- What the task requires -
Reproduce the opening lines of the records exactly, up to and including the line in which "Definition stages_ok (c" occurs.

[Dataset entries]
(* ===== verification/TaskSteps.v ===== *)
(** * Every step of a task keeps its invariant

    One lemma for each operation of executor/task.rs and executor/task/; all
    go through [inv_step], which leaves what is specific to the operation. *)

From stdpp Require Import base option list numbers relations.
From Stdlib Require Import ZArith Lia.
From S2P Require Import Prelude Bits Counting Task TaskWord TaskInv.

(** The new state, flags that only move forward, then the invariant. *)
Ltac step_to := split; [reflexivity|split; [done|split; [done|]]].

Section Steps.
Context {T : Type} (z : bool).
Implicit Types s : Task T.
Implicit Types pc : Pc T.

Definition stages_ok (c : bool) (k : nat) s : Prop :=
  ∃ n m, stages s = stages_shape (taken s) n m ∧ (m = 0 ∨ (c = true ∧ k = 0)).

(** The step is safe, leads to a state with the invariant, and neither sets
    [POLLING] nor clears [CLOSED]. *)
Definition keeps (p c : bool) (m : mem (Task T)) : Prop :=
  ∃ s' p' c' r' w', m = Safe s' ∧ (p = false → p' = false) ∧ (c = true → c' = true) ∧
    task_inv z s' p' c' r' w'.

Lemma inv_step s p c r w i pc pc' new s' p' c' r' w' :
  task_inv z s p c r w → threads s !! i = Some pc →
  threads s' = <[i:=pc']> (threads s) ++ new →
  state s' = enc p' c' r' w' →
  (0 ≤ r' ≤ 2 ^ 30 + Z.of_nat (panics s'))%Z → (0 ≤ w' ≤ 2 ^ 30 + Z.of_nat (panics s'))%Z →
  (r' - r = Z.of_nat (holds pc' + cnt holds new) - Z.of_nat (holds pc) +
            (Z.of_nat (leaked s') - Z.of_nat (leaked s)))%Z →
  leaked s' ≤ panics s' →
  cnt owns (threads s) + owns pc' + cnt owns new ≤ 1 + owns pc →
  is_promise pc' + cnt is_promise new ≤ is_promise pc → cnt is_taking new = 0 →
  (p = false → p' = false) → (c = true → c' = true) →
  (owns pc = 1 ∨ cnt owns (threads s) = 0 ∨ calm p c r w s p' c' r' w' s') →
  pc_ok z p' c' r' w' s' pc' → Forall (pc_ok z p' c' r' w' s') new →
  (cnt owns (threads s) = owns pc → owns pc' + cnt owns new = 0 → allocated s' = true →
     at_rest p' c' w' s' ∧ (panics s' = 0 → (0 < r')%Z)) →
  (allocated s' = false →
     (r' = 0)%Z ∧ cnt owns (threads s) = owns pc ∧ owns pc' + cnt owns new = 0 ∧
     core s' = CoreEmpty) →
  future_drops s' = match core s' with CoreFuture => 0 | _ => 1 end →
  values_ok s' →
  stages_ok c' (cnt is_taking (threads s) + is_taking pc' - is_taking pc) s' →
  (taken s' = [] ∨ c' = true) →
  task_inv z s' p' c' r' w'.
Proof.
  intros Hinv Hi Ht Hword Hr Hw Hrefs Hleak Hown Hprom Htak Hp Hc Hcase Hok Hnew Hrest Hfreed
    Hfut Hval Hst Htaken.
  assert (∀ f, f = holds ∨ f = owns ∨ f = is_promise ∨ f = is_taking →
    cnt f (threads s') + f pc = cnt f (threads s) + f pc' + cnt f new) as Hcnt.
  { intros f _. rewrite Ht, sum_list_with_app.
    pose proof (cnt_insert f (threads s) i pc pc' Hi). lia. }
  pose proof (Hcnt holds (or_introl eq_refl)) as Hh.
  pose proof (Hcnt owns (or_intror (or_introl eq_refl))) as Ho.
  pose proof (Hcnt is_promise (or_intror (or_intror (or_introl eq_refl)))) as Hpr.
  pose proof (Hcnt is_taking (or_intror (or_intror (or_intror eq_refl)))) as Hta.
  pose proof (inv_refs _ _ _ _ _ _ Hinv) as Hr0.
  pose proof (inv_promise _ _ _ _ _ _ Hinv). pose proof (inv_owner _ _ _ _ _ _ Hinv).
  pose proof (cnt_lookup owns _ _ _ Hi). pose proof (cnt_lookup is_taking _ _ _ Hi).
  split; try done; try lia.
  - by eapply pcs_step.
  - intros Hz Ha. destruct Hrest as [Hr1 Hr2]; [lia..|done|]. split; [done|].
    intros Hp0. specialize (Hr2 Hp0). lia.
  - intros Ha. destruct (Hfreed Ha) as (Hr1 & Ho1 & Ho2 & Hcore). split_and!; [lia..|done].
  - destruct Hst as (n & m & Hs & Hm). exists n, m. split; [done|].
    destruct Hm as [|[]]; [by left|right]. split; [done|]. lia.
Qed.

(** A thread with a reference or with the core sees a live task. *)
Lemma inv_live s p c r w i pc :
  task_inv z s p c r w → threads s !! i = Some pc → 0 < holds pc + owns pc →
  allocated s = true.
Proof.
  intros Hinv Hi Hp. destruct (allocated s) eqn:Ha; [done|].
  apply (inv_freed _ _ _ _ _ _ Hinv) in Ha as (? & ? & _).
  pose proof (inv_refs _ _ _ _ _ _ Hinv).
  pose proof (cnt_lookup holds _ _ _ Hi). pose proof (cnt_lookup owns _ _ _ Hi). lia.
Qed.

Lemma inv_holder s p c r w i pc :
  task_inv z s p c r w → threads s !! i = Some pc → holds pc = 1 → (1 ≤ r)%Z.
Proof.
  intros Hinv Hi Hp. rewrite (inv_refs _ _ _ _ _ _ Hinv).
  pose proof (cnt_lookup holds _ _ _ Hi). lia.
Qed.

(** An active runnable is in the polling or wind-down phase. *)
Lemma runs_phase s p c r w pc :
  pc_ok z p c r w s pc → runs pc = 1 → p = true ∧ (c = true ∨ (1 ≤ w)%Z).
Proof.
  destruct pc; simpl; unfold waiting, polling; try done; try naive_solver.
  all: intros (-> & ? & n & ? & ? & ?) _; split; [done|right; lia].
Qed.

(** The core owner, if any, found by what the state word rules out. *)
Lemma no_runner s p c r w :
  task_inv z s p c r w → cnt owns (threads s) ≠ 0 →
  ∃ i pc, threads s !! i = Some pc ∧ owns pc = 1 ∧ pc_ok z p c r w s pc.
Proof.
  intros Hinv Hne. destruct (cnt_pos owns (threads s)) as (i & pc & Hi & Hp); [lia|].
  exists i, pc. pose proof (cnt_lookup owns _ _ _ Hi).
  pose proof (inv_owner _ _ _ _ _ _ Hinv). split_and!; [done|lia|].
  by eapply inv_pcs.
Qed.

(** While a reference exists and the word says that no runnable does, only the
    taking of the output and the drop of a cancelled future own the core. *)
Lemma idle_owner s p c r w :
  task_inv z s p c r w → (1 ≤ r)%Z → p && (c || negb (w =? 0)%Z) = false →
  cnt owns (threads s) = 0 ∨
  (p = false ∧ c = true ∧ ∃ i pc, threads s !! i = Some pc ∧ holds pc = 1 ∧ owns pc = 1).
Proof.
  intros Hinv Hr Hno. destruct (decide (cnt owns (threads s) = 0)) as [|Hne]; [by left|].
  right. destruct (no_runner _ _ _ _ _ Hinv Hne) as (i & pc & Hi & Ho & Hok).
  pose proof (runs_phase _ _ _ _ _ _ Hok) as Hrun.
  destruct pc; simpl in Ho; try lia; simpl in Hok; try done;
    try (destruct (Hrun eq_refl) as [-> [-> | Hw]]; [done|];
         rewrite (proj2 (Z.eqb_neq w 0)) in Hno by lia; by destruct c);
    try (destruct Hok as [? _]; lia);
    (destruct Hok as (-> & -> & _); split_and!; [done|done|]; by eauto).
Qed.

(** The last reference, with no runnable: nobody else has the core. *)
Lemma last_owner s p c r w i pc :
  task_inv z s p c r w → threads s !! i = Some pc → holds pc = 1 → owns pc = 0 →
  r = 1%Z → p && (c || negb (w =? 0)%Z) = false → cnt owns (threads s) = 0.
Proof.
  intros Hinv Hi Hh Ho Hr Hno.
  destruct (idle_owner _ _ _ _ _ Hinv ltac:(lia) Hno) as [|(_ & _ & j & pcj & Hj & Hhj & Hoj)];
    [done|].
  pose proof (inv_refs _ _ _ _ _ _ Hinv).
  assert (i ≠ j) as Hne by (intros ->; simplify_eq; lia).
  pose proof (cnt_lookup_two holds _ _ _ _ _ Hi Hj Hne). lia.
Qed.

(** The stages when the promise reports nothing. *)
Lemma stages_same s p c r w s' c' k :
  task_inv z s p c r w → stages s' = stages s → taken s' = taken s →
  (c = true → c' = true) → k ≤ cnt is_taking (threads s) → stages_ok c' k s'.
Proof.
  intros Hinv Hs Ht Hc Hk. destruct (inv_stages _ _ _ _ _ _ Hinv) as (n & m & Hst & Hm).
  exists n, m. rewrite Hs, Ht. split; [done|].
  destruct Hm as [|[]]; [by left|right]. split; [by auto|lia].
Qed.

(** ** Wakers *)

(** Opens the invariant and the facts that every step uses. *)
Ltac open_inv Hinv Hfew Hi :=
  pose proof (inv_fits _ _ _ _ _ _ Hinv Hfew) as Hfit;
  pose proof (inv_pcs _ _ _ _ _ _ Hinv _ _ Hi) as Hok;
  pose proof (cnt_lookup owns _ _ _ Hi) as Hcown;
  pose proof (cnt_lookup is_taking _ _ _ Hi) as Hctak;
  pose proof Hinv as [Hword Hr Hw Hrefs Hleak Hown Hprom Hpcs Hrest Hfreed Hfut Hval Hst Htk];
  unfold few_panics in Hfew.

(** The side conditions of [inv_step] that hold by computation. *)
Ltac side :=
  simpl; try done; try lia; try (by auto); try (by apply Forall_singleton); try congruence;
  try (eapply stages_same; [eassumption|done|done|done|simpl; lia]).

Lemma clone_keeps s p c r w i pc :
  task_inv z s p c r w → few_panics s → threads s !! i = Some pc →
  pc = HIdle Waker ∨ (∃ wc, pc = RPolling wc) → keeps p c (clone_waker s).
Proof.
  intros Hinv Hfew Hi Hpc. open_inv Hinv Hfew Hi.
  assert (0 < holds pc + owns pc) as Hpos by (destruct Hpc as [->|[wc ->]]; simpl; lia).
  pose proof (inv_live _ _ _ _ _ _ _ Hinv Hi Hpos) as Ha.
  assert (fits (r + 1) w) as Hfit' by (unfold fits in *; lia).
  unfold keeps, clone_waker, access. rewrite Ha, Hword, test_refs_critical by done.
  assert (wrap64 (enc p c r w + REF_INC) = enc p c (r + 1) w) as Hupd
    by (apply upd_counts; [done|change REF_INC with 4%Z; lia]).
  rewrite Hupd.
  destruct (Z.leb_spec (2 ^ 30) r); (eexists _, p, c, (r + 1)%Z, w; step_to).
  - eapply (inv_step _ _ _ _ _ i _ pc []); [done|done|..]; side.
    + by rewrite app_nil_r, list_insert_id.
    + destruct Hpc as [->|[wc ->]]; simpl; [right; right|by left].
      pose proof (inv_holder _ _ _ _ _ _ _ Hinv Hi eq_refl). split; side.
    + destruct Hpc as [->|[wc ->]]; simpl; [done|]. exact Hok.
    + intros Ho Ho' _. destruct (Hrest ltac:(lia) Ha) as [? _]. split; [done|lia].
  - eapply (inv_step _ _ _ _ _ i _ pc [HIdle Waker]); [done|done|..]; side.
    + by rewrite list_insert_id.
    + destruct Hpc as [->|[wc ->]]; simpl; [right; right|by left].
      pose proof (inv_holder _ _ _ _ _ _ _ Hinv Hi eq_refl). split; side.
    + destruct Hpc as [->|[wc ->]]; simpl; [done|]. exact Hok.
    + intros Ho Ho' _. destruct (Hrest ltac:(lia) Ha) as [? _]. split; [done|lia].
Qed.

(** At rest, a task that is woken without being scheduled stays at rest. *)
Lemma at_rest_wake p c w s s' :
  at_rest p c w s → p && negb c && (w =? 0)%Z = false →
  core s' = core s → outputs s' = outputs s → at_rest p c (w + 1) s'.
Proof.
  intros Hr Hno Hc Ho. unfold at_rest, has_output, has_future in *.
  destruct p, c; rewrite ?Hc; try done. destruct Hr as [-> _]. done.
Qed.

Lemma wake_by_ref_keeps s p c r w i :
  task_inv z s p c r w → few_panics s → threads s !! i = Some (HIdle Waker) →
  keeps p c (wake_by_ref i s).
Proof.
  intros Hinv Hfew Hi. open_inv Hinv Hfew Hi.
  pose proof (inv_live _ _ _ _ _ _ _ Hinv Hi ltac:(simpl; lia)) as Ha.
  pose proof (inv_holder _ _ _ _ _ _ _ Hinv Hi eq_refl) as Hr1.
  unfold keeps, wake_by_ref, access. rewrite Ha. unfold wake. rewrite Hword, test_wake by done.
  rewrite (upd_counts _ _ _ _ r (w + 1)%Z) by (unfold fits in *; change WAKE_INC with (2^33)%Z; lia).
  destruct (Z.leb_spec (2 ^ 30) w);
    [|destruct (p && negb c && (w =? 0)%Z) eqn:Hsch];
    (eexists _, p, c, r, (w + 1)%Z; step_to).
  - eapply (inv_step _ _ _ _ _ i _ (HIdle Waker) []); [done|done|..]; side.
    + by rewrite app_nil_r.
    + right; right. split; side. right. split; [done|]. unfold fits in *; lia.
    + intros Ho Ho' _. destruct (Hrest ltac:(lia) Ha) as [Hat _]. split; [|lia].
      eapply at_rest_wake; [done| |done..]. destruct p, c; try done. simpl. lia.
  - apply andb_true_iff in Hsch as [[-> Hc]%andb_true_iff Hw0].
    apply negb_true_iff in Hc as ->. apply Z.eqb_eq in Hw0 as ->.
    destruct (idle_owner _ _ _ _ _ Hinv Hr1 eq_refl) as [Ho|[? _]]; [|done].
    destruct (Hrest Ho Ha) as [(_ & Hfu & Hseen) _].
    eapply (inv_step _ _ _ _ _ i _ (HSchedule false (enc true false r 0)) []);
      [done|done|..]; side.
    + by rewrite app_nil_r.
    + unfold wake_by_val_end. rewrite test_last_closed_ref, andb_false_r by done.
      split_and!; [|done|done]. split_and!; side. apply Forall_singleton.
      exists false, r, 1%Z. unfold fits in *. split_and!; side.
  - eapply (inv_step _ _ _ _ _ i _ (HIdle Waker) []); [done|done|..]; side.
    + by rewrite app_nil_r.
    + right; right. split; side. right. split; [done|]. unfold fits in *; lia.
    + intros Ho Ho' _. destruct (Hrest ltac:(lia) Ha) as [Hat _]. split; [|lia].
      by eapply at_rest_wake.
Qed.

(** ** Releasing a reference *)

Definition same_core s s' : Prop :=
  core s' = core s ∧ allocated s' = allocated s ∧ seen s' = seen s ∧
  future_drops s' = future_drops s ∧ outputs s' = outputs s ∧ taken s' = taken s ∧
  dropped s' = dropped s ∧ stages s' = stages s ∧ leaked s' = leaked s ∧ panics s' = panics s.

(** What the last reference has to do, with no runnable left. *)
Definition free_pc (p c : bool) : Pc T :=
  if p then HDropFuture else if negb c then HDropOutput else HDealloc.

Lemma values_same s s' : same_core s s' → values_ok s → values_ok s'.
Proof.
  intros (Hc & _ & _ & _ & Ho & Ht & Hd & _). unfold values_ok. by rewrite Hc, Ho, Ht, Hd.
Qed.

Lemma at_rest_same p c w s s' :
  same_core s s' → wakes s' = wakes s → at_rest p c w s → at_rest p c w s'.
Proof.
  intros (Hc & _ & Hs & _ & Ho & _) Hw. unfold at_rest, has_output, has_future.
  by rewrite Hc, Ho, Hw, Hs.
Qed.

- Exercise output -
(* ===== verification/TaskSteps.v ===== *)
(** * Every step of a task keeps its invariant

    One lemma for each operation of executor/task.rs and executor/task/; all
    go through [inv_step], which leaves what is specific to the operation. *)

From stdpp Require Import base option list numbers relations.
From Stdlib Require Import ZArith Lia.
From S2P Require Import Prelude Bits Counting Task TaskWord TaskInv.

(** The new state, flags that only move forward, then the invariant. *)
Ltac step_to := split; [reflexivity|split; [done|split; [done|]]].

Section Steps.
Context {T : Type} (z : bool).
Implicit Types s : Task T.
Implicit Types pc : Pc T.

Definition stages_ok (c : bool) (k : nat) s : Prop :=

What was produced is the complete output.